# [What to produce]
Your answer should be the lines from the start of the records through the line with "interpolation with a", copied word for word.

Collected data entries
(** * AskPandas example scripts: an executable model and its properties

    The eight scripts of the repository are clients of the [askpandas]
    package.  Each Python function becomes a Rocq function in a state and
    exception monad.  What the package (and the objects it hands out) does is
    not visible in the scripts, so it is a parameter of every run: a [World]
    answers, for each operation on a package object, whether it raises, and
    gives the few observations the scripts branch on (truth values, the number
    of items an iteration yields).  A package object is named by the
    expression that produced it.

    Conventions of the translation:
    - message texts are the source's, without pictographs; escape sequences
      are kept as written;
    - only exceptions derived from [Exception] are modelled;
    - plain interpolation [{x}] and [str(x)] of a value do not raise;
      interpolation with a format specification is an operation that may;
    - operations of pandas on frames the script built itself are total;
    - unpacking a pair that an iteration over a package value yields does
      not raise; comparing the [len] of a value with a number does not;
    - a date is kept as its ISO text;
    - module level imports are assumed to have succeeded. *)

From Stdlib Require Import String Ascii ZArith List Bool Lia QArith Qcanon
  Qround.
From stdpp Require Import base option list gmap strings pretty.
Import ListNotations.
Set Warnings "-register-all".
Local Open Scope string_scope.
Local Open Scope Z_scope.
Lemma for_up_opt_fail lo hi j :
  (forall i, lo <= i < hi -> body i (st i) = Val (if ok i then Some (st (i + 1)) else None)) ->
  lo <= j < hi -> ok j = false ->
  for_up_opt lo hi body (st lo) = Val None.
Proof.
  intros Hb Hj Hok. remember (Z.to_nat (hi - lo)) as k eqn:Hk.
  revert lo Hb Hj Hk. induction k as [|k IH]; intros lo Hb Hj Hk; [lia|].
  rewrite for_up_opt_step, Hb, bind_val by lia. destruct (ok lo) eqn:Hlo; [|done].
  apply IH; [|destruct (decide (lo = j)) as [->|]; [congruence | lia] | lia].
  intros i Hi. apply Hb. lia.
Qed.
End loop_opt.

(** Copy [n] elements of [src] from [soff] into [out] at [off]:
    [while i < n { out[off + i] = src[soff + i]; i += 1 }]. *)
Definition copy_span {A} (n : Z) (src : list A) (soff off : Z) (out : list A) : res (list A) :=
  for_up 0 n (fun i o => b ← idx src (soff + i); upd o (off + i) b) out.

Lemma copy_span_next {A} n (src : list A) soff off pre tl :
  zlen pre = off -> 0 <= n -> 0 <= soff -> soff + n <= zlen src -> n <= zlen tl ->
  copy_span n src soff off (pre ++ tl) = Val ((pre ++ zsub soff n src) ++ zdrop n tl).
Proof.
  intros Hpre Hn Hso Hsrc Htl. unfold copy_span.
  destruct (for_up_inv (fun i o => o = (pre ++ zsub soff i src) ++ zdrop i tl) 0 n
    (fun i o => b ← idx src (soff + i); upd o (off + i) b) (pre ++ tl)) as (o & E & ->);
    [lia | by unfold zsub; rewrite app_nil_r | | done].
  intros i o Hi ->. destruct (idx_ok src (soff + i)) as [x Hx]; [lia|]. rewrite Hx, bind_val.
  rewrite upd_next by zl. apply runs_val. rewrite zdrop_zdrop, <-app_assoc by lia.
  rewrite (zsub_snoc src soff i x) by (done || lia). by rewrite <-!app_assoc.
Qed.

# [Reply to the task]
(** * AskPandas example scripts: an executable model and its properties

    The eight scripts of the repository are clients of the [askpandas]
    package.  Each Python function becomes a Rocq function in a state and
    exception monad.  What the package (and the objects it hands out) does is
    not visible in the scripts, so it is a parameter of every run: a [World]
    answers, for each operation on a package object, whether it raises, and
    gives the few observations the scripts branch on (truth values, the number
    of items an iteration yields).  A package object is named by the
    expression that produced it.

    Conventions of the translation:
    - message texts are the source's, without pictographs; escape sequences
      are kept as written;
    - only exceptions derived from [Exception] are modelled;
    - plain interpolation [{x}] and [str(x)] of a value do not raise;
      interpolation with a format specification is an operation that may;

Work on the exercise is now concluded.